June 1, 2010 at 12:22 pm
WayneS (6/1/2010)
Jeff Moden (5/31/2010)
WayneS (5/31/2010)
This post is just to include an alternate method. I haven't tested the various methods, but I believe that the "Quirky Update" solution that Jeff presented will probably be the most efficient.For the very limited number of rows in this example, the two methods take turns winning. Of course, the "Deep Dive" method you presented isn't controversial at all like the Quiky Update is.
Guess I'll have to build a million row test an find out for sure.
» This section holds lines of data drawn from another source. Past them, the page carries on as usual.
Module ImagesExamples.
Import ToyFdt.
#[local] Instance checks : OverflowChecks := true.
(** Guest memory is one slice of host memory. *)
#[local] Instance direct : ImageRegions := λ _ a n, Ok [(a, n)].
#[local] Instance direct_ok : ImageRegionsOk.
Proof. done. Qed.
#[local] Instance simple_align_down : AlignDown := λ a n, a - a mod n.
#[local] Instance on_aarch64 : TargetArch := AArch64.
#[local] Instance no_files : FileSystem := {| open_file _ := None; has_metadata _ := false |}.
#[local] Instance no_image_files : ImageFiles := {| fs_feature := false; read_image_file _ := None |}.
#[local] Instance linked : MemoryImages := [mkVmImages 1 [x01; x02; x03] None None (Some [x04; x05])].
(** A guest with 256 MB of memory and a cached device tree. *)
Definition g : guest := mkGuest [mkRegion (1024 * MB) (256 * MB) true] (1024 * MB) None None (Some (1100 * MB)) 0 0 (λ _, x00).
Definition cache : gmap Z (list u8) := {[1 := FdtWitnesses.cached_bytes]}.

Definition loader : ImageLoader :=
  mkLoader 1 (Some "memory") "" None None 0 None None None.

Lemma fits_one (image : list u8) a : len image ≤ usize_max → fits image [(a, len image)].
Proof.
  intros Hi. split_and!; [|unfold total; cbn; lia|done]. cbn. split_and!; [unfold len; lia|by apply Forall_nil|done].
Qed.

Ltac apart_slices :=
  repeat first [apply Forall_nil_2 | apply Forall_cons; split]; unfold apart; vm_compute; intuition congruence.

Lemma images_installed_witness :
  ∃ m, load (W:=list wcall) (H:=()) (Some cache) loader g =
      (Ok (), set_memory m (set_dtb_load_gpa FdtWitnesses.final_addr g)) ∧
    read_regions m [(1024 * MB, 3)] = [x01; x02; x03] ∧
    read_regions m [(FdtWitnesses.final_addr, len FdtWitnesses.final_bytes)] = FdtWitnesses.final_bytes ∧
    read_regions m [] = [] ∧ read_regions m [(1100 * MB, 2)] = [x04; x05].
Proof.
  apply (images_installed (W:=list wcall) (H:=()) (Some cache) loader g
    (mkVmImages 1 [x01; x02; x03] None None (Some [x04; x05])) (Some FdtWitnesses.cached_bytes)).
  - reflexivity.
  - reflexivity.
  - reflexivity.
  - reflexivity.
  - apply (fits_one [x01; x02; x03]). vm_compute. congruence.
  - split; [apply FdtWitnesses.final_bytes_eq|]. exists FdtWitnesses.final_addr.
    split_and!; [reflexivity|reflexivity|]. apply fits_one. vm_compute. congruence.
  - reflexivity.
  - exists (1100 * MB). split_and!; [reflexivity|reflexivity|]. apply (fits_one [x04; x05]). vm_compute. congruence.
  - apart_slices.
  - apart_slices.
  - apart_slices.
  - apart_slices.
  - apart_slices.
  - apart_slices.
Defined.
End ImagesExamples.
(** A handler that registers its timer again for the present keeps [check_events] in its
    loop for ever: however many rounds it is given, it has not ended. *)
Lemma rearming_never_ends wall_time cpu fuel :
  (∀ r, wall_time r ≤ wall_time (S r)) → ∀ round s k d,
  (k, d) ∈ pending cpu s → d ≤ wall_time round →
  ∃ s', check_loop wall_time (λ f now s, (register_timer cpu now f s).2) fuel round cpu s = (Ok false, s').
Proof.
  intros Hw. induction fuel as [|fuel IH]; intros round s k d Hin Hd; [by eexists|].
  destruct (tm_lists s !! cpu) as [t|] eqn:Ht; [|unfold pending in Hin; rewrite Ht in Hin; set_solver].
  destruct (tl_expire_one (wall_time round) t) as [[[d' e]|] t'] eqn:Hx.
  - destruct (check_round wall_time (λ f now s, (register_timer cpu now f s).2) fuel round cpu s t d' e t' Ht Hx)
      as (s1 & Hi & _ & _ & _ & _ & ->).
    destruct (register_run cpu (wall_time round) (te_callback e) s1 Hi) as (s2 & -> & _ & Hp & _). cbn [snd].
    apply (IH (S round) s2 (tm_token s1) (wall_time round)); [rewrite Hp; set_solver|apply Hw].
  - destruct (tl_expire_none _ _ _ Hx) as [_ Hrest]. exfalso. unfold pending in Hin. rewrite Ht in Hin.
    apply list_elem_of_fmap in Hin as (y & [= -> ->] & Hy). rewrite Forall_forall in Hrest.
    specialize (Hrest y Hy). cbn in *. lia.
Qed.
End timer_theorems.

(** ** A list of timers *)
Module ListTimers.
Section list_timers.
Context {E : Type}.

Fixpoint insert (d : Z) (e : E) (l : list (Z * E)) : list (Z * E) :=
  match l with
  | [] => [(d, e)]
  | x :: l => if d <? x.1 then (d, e) :: x :: l else x :: insert d e l
  end.

Lemma insert_perm d e l : insert d e l ≡ₚ (d, e) :: l.
Proof.
  induction l as [|x l IH]; cbn; [done|]. destruct (d <? x.1); [done|]. rewrite IH. apply Permutation_swap.
Qed.

(** The earliest event first. *)
Definition sorted_list : Type := {l : list (Z * E) | StronglySorted Z.le l.*1}.

Lemma insert_sorted d e l : StronglySorted Z.le l.*1 → StronglySorted Z.le (insert d e l).*1.
Proof.
  induction l as [|x l IH]; cbn; intros Hs; [repeat constructor|].
  apply StronglySorted_inv in Hs as [Hs Hx]. destruct (Z.ltb_spec d x.1); cbn.
  - constructor; [by constructor|]. constructor; [lia|]. eapply Forall_impl; [exact Hx|]. cbn. lia.
  - constructor; [by apply IH|]. rewrite insert_perm. cbn. by constructor.
Qed.
(** When all are counted, each of them counts. *)
Lemma count_if_all {A} (f : A → bool) l : count_if f l = Z.of_nat (length l) → Forall (λ x, f x = true) l.
Proof.
  induction l as [|x l IH]; intros Hc; [constructor|]. rewrite count_if_cons in Hc. simpl in Hc.
  pose proof (count_if_bound f l). destruct (f x) eqn:Hf; simpl in Hc; [|lia].
  constructor; [done|]. apply IH. lia.
Qed.

#[local] Arguments count_if : simpl never.
#[local] Arguments Z.add : simpl never.

Section boot_theorems.
Context (count primary_id : Z).
Abbreviation step := (boot_step count primary_id).

(** How many of the processors below [i] the primary has to start. *)
Definition to_start (i : Z) : Z :=
  (if bool_decide (0 ≤ primary_id < i) then i - 1 else i) `min` (count - 1).

(** What the loop has done when it is at processor [i]. *)
Record started (i : Z) (m : machine) : Prop := mkStarted {
  st_cpus : NoDup (sec_cpu <$> secondaries m);
  st_range : ∀ x, x ∈ secondaries m → 0 ≤ sec_cpu x < i ∧ sec_cpu x ≠ primary_id;
  st_stacks : sec_stack <$> secondaries m = seqZ 0 (Z.of_nat (length (secondaries m)));
  st_limit : Z.of_nat (length (secondaries m)) ≤ MAX_CPU_NUM - 1;
}.

(** The number of started processors, by the place of the primary. *)
Definition at_pc (m : machine) : Prop :=
  let k := Z.of_nat (length (secondaries m)) in
  match primary m with
  | PLoop i logic =>
      0 ≤ i ≤ count ∧ logic = k ∧ started i m ∧ k = 0 `max` to_start i ∧ entered_cpus m = 1 + k
  | PWait i logic =>
      0 ≤ i < count ∧ i ≠ primary_id ∧ logic = k ∧ started (i + 1) m ∧ k = to_start i + 1 ∧
      k ≤ count - 1
  | PPanic => started count m ∧ MAX_CPU_NUM < count
  | _ => started count m ∧ k = 0 `max` (count - 1)
  end.

Definition passed (m : machine) : Prop :=
  primary m = PMain ∨ ∃ x, x ∈ secondaries m ∧ sec_pc x = SIdle.

Record boot_inv (m : machine) : Prop := mkBootInv {
  bi_entered : entered_cpus m = 1 + count_if has_entered (secondaries m);
  bi_inited : inited_cpus m = count_if has_inited (secondaries m) +
    b2z (primary_inited (primary m));
  bi_passed : passed m → inited_cpus m = count;
  bi_pc : at_pc m;
}.

Lemma started_mono i j m : started i m → i ≤ j → started j m.
Proof.
  intros [Hn Hr Hs Hl] Hij. split; [done| |done..]. intros x Hx. destruct (Hr x Hx). split; [lia|done].
Qed.

Lemma boot_inv_start : 0 ≤ count → boot_inv boot_start.
Proof.
  intros Hc. split; [done|done| |].
  - intros [?|(x & Hx & _)]; [done|]. by apply elem_of_nil in Hx.
  - unfold at_pc. simpl. split_and!; [lia|lia|done| | |done].
    + split; simpl; [constructor| |done|done]. intros x Hx. by apply elem_of_nil in Hx.
    + unfold to_start. case_bool_decide; lia.
Qed.

Lemma to_start_succ i :
  0 ≤ i → to_start (i + 1) = if bool_decide (i = primary_id) then to_start i
                           else (to_start i + 1) `min` (count - 1).
Proof. intros Hi. unfold to_start. repeat case_bool_decide; lia. Qed.

Lemma to_start_bounds i : 0 ≤ i → 1 ≤ count → 0 ≤ to_start i ≤ count - 1.
Proof. intros Hi Hc. unfold to_start. case_bool_decide; lia. Qed.

(** Moving the primary processor keeps the counters; the rest is its place. *)
Lemma inv_goto m p :
  boot_inv m → p ≠ PMain →
  primary_inited (primary m) = primary_inited p →
  primary m ≠ PMain → at_pc (goto p m) → boot_inv (goto p m).
Proof.
  intros [He Hi Hp _] Hpm Hb Hm Hat. split; simpl; [done|by rewrite <- Hb| |done].
  intros [?|Hx]; [done|]. apply Hp. by right.
Qed.

Lemma started_goto i p m : started i m ↔ started i (goto p m).
Proof. by split; intros [????]; split. Qed.
Lemma check_one_continue args t p fs r :
  dry_run args = false → continue_on_error args = true →
  (∀ cmd, ∃ out, cargo cmd = Some out ∧ out_success out = false) →
  check_one args t p fs r =
  (Ok (), mkRunner (record_passed (stats r)) (has_errors r) (runs r ++ [check_args args (t, p, fs)])).
Proof.
  intros Hd Hc Hall. unfold check_one. rewrite Hd, Hc.
  unfold run_single_clippy, run_cargo, modify, lift, throw, mbind, st_bind, mret, st_ret. simpl.
  unfold check_args. simpl. destruct (Hall (clippy_args t p fs (fix_warnings args) (allow_dirty args)))
    as (out & -> & Hout). simpl. by rewrite Hout.
Qed.

Lemma each_check_continue args l r :
  dry_run args = false → continue_on_error args = true →
  (∀ cmd, ∃ out, cargo cmd = Some out ∧ out_success out = false) →
  each (check args) l r =
  (Ok (), mkRunner (mkStats (total_checks (stats r) + Z.of_nat (length l)) (passed_checks (stats r) + Z.of_nat (length l))
    (failed_checks (stats r)) (skipped_checks (stats r))) (has_errors r) (runs r ++ (check_args args <$> l))).
Proof.
  intros Hd Hc Hall. revert r. induction l as [|[[t p] fs] l IH]; intros r.
  { simpl. rewrite !Z.add_0_r, app_nil_r. by destruct r as [[]]. }
  cbn [each]. rewrite (bind_run _ _ _ _ _ (check_one_continue args t p fs r Hd Hc Hall)), IH.
  simpl. rewrite <- app_assoc. do 3 f_equal; lia.
Qed.

(** With [--continue-on-error] a failing clippy is counted as passed: when every run
    of clippy fails, the command still succeeds, and its summary shows every check as
    passed and none as failed. *)
Theorem continue_on_error_hides_failures args ids packages r :
  dry_run args = false → continue_on_error args = true →
  workspace_members args ids packages ≠ [] →
  (∀ cmd, ∃ out, cargo cmd = Some out ∧ out_success out = false) →
  ∃ r', run_clippy args ids packages r = (Ok (), r') ∧
    runs r' = check_args args <$> plan args (workspace_members args ids packages) ∧
    failed_checks (stats r') = 0 ∧ passed_checks (stats r') = Z.of_nat (length (runs r')).
Proof.
  intros Hd Hc Hne Hall. unfold run_clippy.
  destruct (workspace_members _ _ _) as [|p l] eqn:E; [done|].
  change (is_empty (p :: l)) with false. cbv iota.
  eexists. split.
  { erewrite bind_run by done. erewrite bind_run by (rewrite targets_plan; by apply each_check_continue).
    by erewrite bind_run by done. }
  simpl. rewrite length_fmap. split_and!; [done|done|lia].
Qed.
End theorems.

(** ** Examples *)
Module ClippyExamples.

Definition args (continue_ : bool) : ClippyArgs := mkClippyArgs None None continue_ false false false.
Definition packages : list Package :=
  [mkPackage "0" "xtask" []; mkPackage "1" "axvisor" ["fs"; "dep:axfs"; "ept-level-4"]].
Definition passing : Cargo := λ _, Some (mkOutput true (Some 0) "" "    Checking axvisor").
Definition failing : Cargo := λ _, Some (mkOutput false (Some 101) "" "error: unused variable").
Definition start : runner := mkRunner (mkStats 0 0 0 0) false [].

Lemma summary_adds_up_witness :
  let run := run_clippy (H:=failing) (args false) ["0"; "1"] packages start in
  stats_ok run.2 ∧ stats run.2 = mkStats 1 0 1 0.
Proof.
  split; [|by vm_compute].
  eapply (summary_adds_up (H:=failing) (args false) ["0"; "1"] packages start); [by vm_compute|].
  apply surjective_pairing.
Defined.

Lemma clippy_ok_is_clean_witness :
  let run := run_clippy (H:=passing) (args false) ["0"; "1"] packages start in
  Forall (clean_run (H:=passing)) (runs run.2) ∧ length (runs run.2) = 6%nat.
Proof.
  split; [|by vm_compute].
  apply (clippy_ok_is_clean (H:=passing) (args false) ["0"; "1"] packages start);
    [done|done|by vm_compute].
Defined.

Lemma continue_on_error_hides_failures_witness : ∃ r',
  run_clippy (H:=failing) (args true) ["0"; "1"] packages start = (Ok (), r') ∧
  failed_checks (stats r') = 0.
Proof.
  destruct (continue_on_error_hides_failures (H:=failing) (args true) ["0"; "1"] packages start)
    as (r' & H1 & _ & H2 & _); [done|done|by vm_compute|by eexists|by exists r'].
Defined.
End ClippyExamples.
(** One bad file in the directory of VM configurations stops the boot: when some
    [.toml] file there cannot be opened, or is not empty and not UTF-8 text, the
    hypervisor panics before it creates any guest. *)
Theorem bad_config_file_stops_boot entries p static s :
  read_dir config_dir = Some entries → Some p ∈ entries → ends_with ".toml" p = true →
  open_toml p = None ∨
    (∃ n text, open_toml p = Some n ∧ n ≠ 0 ∧ read_exact p n = Some text ∧ is_utf8 text = false) →
  ∃ g, init_guest_vms static s = (Panic, with_guests g s).
Proof.
  intros Hdir Hin Htoml Hbad.
  assert (Hp : entry_config p = Panic).
  { unfold entry_config. rewrite Htoml. destruct Hbad as [-> |(n & text & -> & Hn & Hr & Hu)]; [done|].
    orun. simpl. by rewrite bool_decide_eq_false_2, Hr, Hu by done. }
  assert (Hall : entry_configs entries = Panic).
  { apply list_elem_of_split in Hin as (l1 & l2 & ->). clear Hdir.
    induction l1 as [|[q|] l1 IH]; simpl; [by rewrite Hp| |done].
    destruct (entry_config q) as [|e|] eqn:E; simpl; [by rewrite IH| |done].
    by destruct (entry_config_no_err q e). }
  assert (Hw : s = with_guests (hvc s).2 s) by by destruct s as [??????? [] ? ?].
  unfold init_guest_vms, raw_configs, filesystem_vm_configs. rewrite Hdir, Hall.
  unfold mbind, st_bind. case_bool_decide; [|by exists (hvc s).2; rewrite <- Hw].
  unfold guest_do. destruct (init_dtb_cache (hvc s).2) as [[] g]; by exists g.
Qed.
End theorems.

(** ** Examples *)
Module CreateExamples.

#[local] Existing Instances VmExamples.demo_vm VmExamples.demo_codes VmExamples.demo_checks VmExamples.demo_arch.

(** A configuration is its text; [vm1] and [vm2] describe VMs, anything else is not parsed. *)
#[local] Instance factory : VmFactory Demo.guests := {|
  crate_config := Z;
  vm_config := Z;
  from_toml raw := if bool_decide (raw = "vm1") then Some 1
                   else if bool_decide (raw = "vm2") then Some 2 else None;
  cc_base_id id := id;
  cc_memory_regions _ := [mkVmMem 0x40000000 0x10000000 MapAlloc];
  config_from id := id;
  config_id id := id;
  vm_new id := mret (mkVM id "guest" Loading VmExamples.vcpus [] []);
  alloc_memory_region _ size _ gpa := mret (mkRegion (default 0 gpa) size (bool_decide (gpa = None)));
  map_reserved_memory_region _ size _ gpa := mret (mkRegion (default 0 gpa) size false);
  vm_init _ := mret ();
|}.

#[local] Instance factory_ok : VmFactoryOk Demo.guests.
Proof. split; [done|]. by intros cfg v g g' [= <- _]. Qed.

#[local] Instance setup : GuestSetup Demo.guests := {|
  init_dtb_cache := mret ();
  get_image_header _ := Ok None;
  handle_fdt_operations cfg _ := mret cfg;
  config_guest_address _ _ := mret ();
  load_images _ _ := mret ();
|}.

#[local] Instance setup_ok : GuestSetupOk Demo.guests.
Proof. by intros cfg cc cfg' g g' [= <- _]. Qed.

#[local] Instance files : ConfigFiles := {|
  read_dir _ := Some [Some "/guest/vm_default/broken.toml"];
  open_toml _ := Some 2;
  read_exact _ _ := Some (of_bytes [255; 254]);
  read_to_string p := Ok p;
|}.

Definition s0 : VmExamples.dstate := VmExamples.s_loaded.
Definition create (p : string) : ParsedCommand := mkParsed ["vm"; "create"] ∅ ∅ [p].

Lemma s0_counts : counts_ok s0.
Proof. intros id q Hq. simpl in Hq. by apply lookup_empty_Some in Hq. Qed.

Lemma creation_adds_vm_witness :
  let run := init_guest_vm "vm2" s0 in
  run.1 = Ok (Ok 2) ∧ ∃ l v, vms run.2 = <[2 := l]> (vms s0) ∧ heap run.2 !! l = Some v ∧ vm_status v = Loaded.
Proof.
  destruct (creation_adds_vm "vm2" s0 (Ok 2) (init_guest_vm "vm2" s0).2 s0_counts)
    as (cc & Hcc & _ & _ & _ & _ & _ & Hx); [apply run_pair; vm_refl|]. split; [vm_refl|].
  assert (Some cc = Some (2 : @crate_config _ factory)) as [= ->] by (rewrite <- Hcc; vm_refl).
  destruct Hx as (l & v & _ & Hh & Hv & _ & Hs).
  exists l, v. split; [exact Hv|]. split; [|exact Hs]. rewrite Hh. apply lookup_insert_eq.
Defined.

Lemma duplicate_reported_created_witness :
  let s' := (vm_create (create "vm1") s0).2 in
  vms s' = vms s0 ∧ "✓ Successfully created VM[1] from config: vm1" ∈ out s' ∧ "No VMs were created." ∈ out s'.
Proof.
  destruct (duplicate_reported_created (create "vm1") "vm1" "vm1" (1 : @crate_config _ factory) s0
    (vm_create (create "vm1") s0).2) as (Hv & _ & Ho); [done|done|vm_refl|by eexists|apply run_pair; vm_refl|].
  split; [exact Hv|]. rewrite Ho. change (vm_tag (cc_base_id (1 : @crate_config _ factory))) with "VM[1]".
  split; apply elem_of_app; right; repeat constructor.
Defined.

Lemma bad_config_panics_witness : (vm_create (create "notes.txt") s0).1 = Panic.
Proof. by apply (bad_config_panics (create "notes.txt") "notes.txt" "notes.txt" []). Defined.

Lemma bad_config_file_stops_boot_witness : ∃ g, init_guest_vms ["vm2"] s0 = (Panic, with_guests g s0).
Proof.
  apply (bad_config_file_stops_boot [Some "/guest/vm_default/broken.toml"] "/guest/vm_default/broken.toml");
    [done|by left|by vm_compute|]. right. by exists 2, (of_bytes [255; 254]).
Defined.
End CreateExamples.
(* ===== verification/FdtPrint.v ===== *)
(** * Printing device trees ([kernel/src/vmm/fdt/print.rs])

    The two functions that print a device tree and statistics of its nodes.  Messages are
    constructors with the values that are printed; the percentages, which are computed in
    floating point from the counts, are left out.  [FdtHeader] and [Fdt] belong to
    [fdt_parser]. *)

From S2P Require Import Prelude Disk FdtTree FdtWrite.

Inductive line : Type :=
  | BadMagic (expected got : Z)
  | NodeLine (number : Z) (name : string) (level properties : Z)
  | PropLine (name : string) (raw_value : list u8)
  | TotalNodes (n : Z)
  | TotalSize (n : Z)
  | MaximumLevel (n : Z)
  | LevelLine (level count : Z).

Record statistics : Type := mkStatistics {
  node_count : Z;
  level_counts : gmap Z Z;
  max_level : Z;
}.

Definition no_statistics : statistics := mkStatistics 0 ∅ 0.

(** What an iteration of the loop counts. *)
Definition count_node (s : statistics) (node : fdt_node) : statistics :=
  let level := n_level node in
  mkStatistics (node_count s + 1)
    (<[level := default 0 (level_counts s !! level) + 1]> (level_counts s))
    (if bool_decide (level > max_level s) then level else max_level s).

(** What it prints. *)
Definition node_lines (number : Z) (node : fdt_node) : list line :=
  let props := nd_props (n_data node) in
  NodeLine number (n_name node) (n_level node) (Z.of_nat (length props)) ::
  ((λ p, PropLine (pr_name p) (pr_raw p)) <$> props).

Fixpoint node_loop (s : statistics) (nodes : list fdt_node) : statistics * list line :=
  match nodes with
  | [] => (s, [])
  | node :: nodes =>
      let s := count_node s node in
      let '(s', ls) := node_loop s nodes in (s', node_lines (node_count s) node ++ ls)
  end.

Definition level_lines (s : statistics) : list line :=
  (λ '(level, count), LevelLine level count) <$> btree_iter (level_counts s).

Section print.
Context `{FdtParser}.

Definition print_guest_fdt (fdt_bytes : list u8) : outcome AxError (list line) :=
  nodes ← unwrap (from_bytes fdt_bytes);
  let '(s, ls) := node_loop no_statistics nodes in
  Ok (ls ++ [TotalNodes (node_count s); MaximumLevel (max_level s)] ++ level_lines s).

Definition FDT_VALID_MAGIC : Z := 0xd00dfeed.

(** The header that is found at the address, magic and total size, if it can be parsed, and
    the bytes there. *)
Definition print_fdt (header : option (Z * Z)) (memory : Z → list u8) : outcome AxError (list line) :=
  '(magic, total_size) ← unwrap header;
  if bool_decide (magic ≠ FDT_VALID_MAGIC) then Ok [BadMagic FDT_VALID_MAGIC magic]
  else
    nodes ← unwrap (from_bytes (memory total_size));
    let '(s, ls) := node_loop no_statistics nodes in
    Ok (ls ++ [TotalNodes (node_count s); TotalSize total_size; MaximumLevel (max_level s)] ++ level_lines s).
End print.

(** * Theorems *)

(** The number of nodes of a level. *)
Definition at_level (l : Z) (nodes : list fdt_node) : Z :=
  Z.of_nat (length (filter (λ n, n_level n = l) nodes)).

Lemma at_level_snoc l nodes node :
  at_level l (nodes ++ [node]) = at_level l nodes + if bool_decide (n_level node = l) then 1 else 0.
Proof.
  unfold at_level. rewrite filter_app, length_app, filter_cons, filter_nil.
  case_decide; case_bool_decide; simpl; lia || done.
Qed.

(** Statistics that are right for the nodes that were seen. *)
Record stats_ok (s : statistics) (nodes : list fdt_node) : Prop := {
  so_count : node_count s = Z.of_nat (length nodes);
  so_levels l : default 0 (level_counts s !! l) = at_level l nodes;
  so_present l : is_Some (level_counts s !! l) ↔ 0 < at_level l nodes;
  so_bound : Forall (λ n, n_level n ≤ max_level s) nodes;
  so_max : max_level s = 0 ∨ ∃ n, n ∈ nodes ∧ n_level n = max_level s;
}.

Lemma count_node_ok s nodes node : stats_ok s nodes → stats_ok (count_node s node) (nodes ++ [node]).
Proof.
  intros [Hc Hl Hp Hb Hm]. split; simpl.
  - rewrite Hc, length_app. simpl. lia.
  - intros l. rewrite at_level_snoc. case_bool_decide as E.
    + rewrite E, lookup_insert_eq. simpl. by rewrite <- E, Hl.
    + rewrite lookup_insert_ne by done. rewrite Hl. lia.
  - intros l. rewrite at_level_snoc. case_bool_decide as E.
    + rewrite E, lookup_insert_eq. unfold at_level. split; [lia|by eexists].
    + rewrite lookup_insert_ne by done. rewrite Hp. by rewrite Z.add_0_r.
  - apply Forall_app. split; [eapply Forall_impl; [exact Hb|]; intros n Hn; simpl in Hn|constructor; [|constructor]];
      case_bool_decide; lia.
  - case_bool_decide as E.
    + right. exists node. split; [|done]. apply elem_of_app. right. apply list_elem_of_here.
    + destruct Hm as [->|(n & Hn & Hx)]; [by left|]. right. exists n. split; [|done]. apply elem_of_app. by left.
Qed.

Lemma node_loop_ok s seen nodes : stats_ok s seen → stats_ok (node_loop s nodes).1 (seen ++ nodes).
Proof.
  revert s seen. induction nodes as [|node nodes IH]; intros s seen Hs; simpl; [by rewrite app_nil_r|].
  specialize (IH _ _ (count_node_ok _ _ node Hs)). destruct (node_loop _ nodes). simpl in *.
  by rewrite <- app_assoc in IH.
Qed.

(** The statistics are right: of every tree that can be parsed, both functions print the
    number of its nodes, the greatest level, and for exactly the levels that occur, once
    each, the number of nodes of that level. *)
Theorem printed_statistics_exact `{FdtParser} fdt_bytes nodes n :
  from_bytes fdt_bytes = Some nodes → ∃ ls m levels,
    print_guest_fdt fdt_bytes = Ok (ls ++ [TotalNodes (Z.of_nat (length nodes)); MaximumLevel m] ++ levels) ∧
    print_fdt (Some (FDT_VALID_MAGIC, n)) (λ _, fdt_bytes) =
      Ok (ls ++ [TotalNodes (Z.of_nat (length nodes)); TotalSize n; MaximumLevel m] ++ levels) ∧
    Forall (λ n, n_level n ≤ m) nodes ∧ (m = 0 ∨ ∃ n, n ∈ nodes ∧ n_level n = m) ∧
    NoDup levels ∧ ∀ x, x ∈ levels ↔ ∃ l, x = LevelLine l (at_level l nodes) ∧ 0 < at_level l nodes.
Proof.
  intros Hf. unfold print_guest_fdt, print_fdt. rewrite Hf. simpl.
  pose proof (node_loop_ok no_statistics [] nodes) as Hs. destruct (node_loop no_statistics nodes) as [s ls].
  destruct Hs as [Hc Hl Hp Hb Hm].
  { split; simpl; [done| | |constructor|by left]; intros l; rewrite lookup_empty; [done|].
    unfold at_level. simpl. split; [by intros []|lia]. }
  simpl in *. exists ls, (max_level s), (level_lines s). rewrite Hc. split_and!; [done..| |].
  - unfold level_lines. apply NoDup_fmap_2_strong; [|eapply NoDup_fmap_1, btree_iter_nodup].
    by intros [] [] _ _ [= -> ->].
  - intros x. unfold level_lines. rewrite list_elem_of_fmap. split.
    + intros ([l c] & -> & Hin%elem_of_btree_iter). exists l.
      assert (c = at_level l nodes) as -> by (rewrite <- Hl, Hin; done). split; [done|]. apply Hp. by eexists.
    + intros (l & -> & Hpos). apply Hp in Hpos as [c Hlc]. exists (l, c). split; [|by apply elem_of_btree_iter].
      f_equal. by rewrite <- Hl, Hlc.
Qed.

(** ** Examples *)
Module PrintExamples.
Definition leaf (level : Z) (name : string) : fdt_node := mkNode level (mkData name [] None None None).
Definition tree : list fdt_node := [leaf 1 "/"; leaf 2 "cpus"; leaf 3 "cpu@0"; leaf 2 "memory"].
#[local] Instance toy_parser : FdtParser := {| from_bytes _ := Some tree; prop_str _ := "" |}.

Lemma printed_statistics_exact_witness : ∃ ls levels,
  print_guest_fdt [] = Ok (ls ++ [TotalNodes 4; MaximumLevel 3] ++ levels) ∧ LevelLine 2 2 ∈ levels.
Proof.
  destruct (printed_statistics_exact [] tree 0) as (ls & m & levels & Hp & _ & Hb & Hm & _ & Hl); [reflexivity|].
  assert (m = 3) as ->.
  { apply Forall_forall with (x := leaf 3 "cpu@0") in Hb; [|by do 2 right; left]. simpl in Hb.
    destruct Hm as [->|(n & Hn & <-)]; [lia|]. revert Hn. unfold tree. rewrite !elem_of_cons, elem_of_nil.
    intros [->|[->|[->|[->|[]]]]]; simpl in *; lia. }
  exists ls, levels. split; [exact Hp|]. apply Hl. by exists 2.
Defined.
End PrintExamples.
Thanks for the great post, Wayne. Alternatives are always good.
Jeff - your mis-spelling, though accidental, is still entirely accurate! :w00t:
Maybe is should be re-named to the Quiky Quirky Update???
😀
--Jeff Moden
Change is inevitable... Change for the better is not.
June 2, 2010 at 9:02 am
Jeff, can you please try the sample you have where the row-number-diff code falls off a cliff with the following changes: 1) temp table instead of table variable and 2) permanent numbers table instead of derived one. Thanks in advance.
Best,
Kevin G. Boles
SQL Server Consultant
SQL MVP 2007-2012
TheSQLGuru on googles mail service
June 2, 2010 at 9:27 pm
TheSQLGuru (6/2/2010)
Jeff, can you please try the sample you have where the row-number-diff code falls off a cliff with the following changes: 1) temp table instead of table variable and 2) permanent numbers table instead of derived one. Thanks in advance.
I'm not sure what you mean, Kevin... which sample? I was advocating the Quirky Update method and actually showing that the Tally table method pretty much takes in the socks on this one.
--Jeff Moden
Change is inevitable... Change for the better is not.
June 3, 2010 at 5:51 am
TheSQLGuru (6/2/2010)
Jeff, can you please try the sample you have where the row-number-diff code falls off a cliff with the following changes: 1) temp table instead of table variable and 2) permanent numbers table instead of derived one. Thanks in advance.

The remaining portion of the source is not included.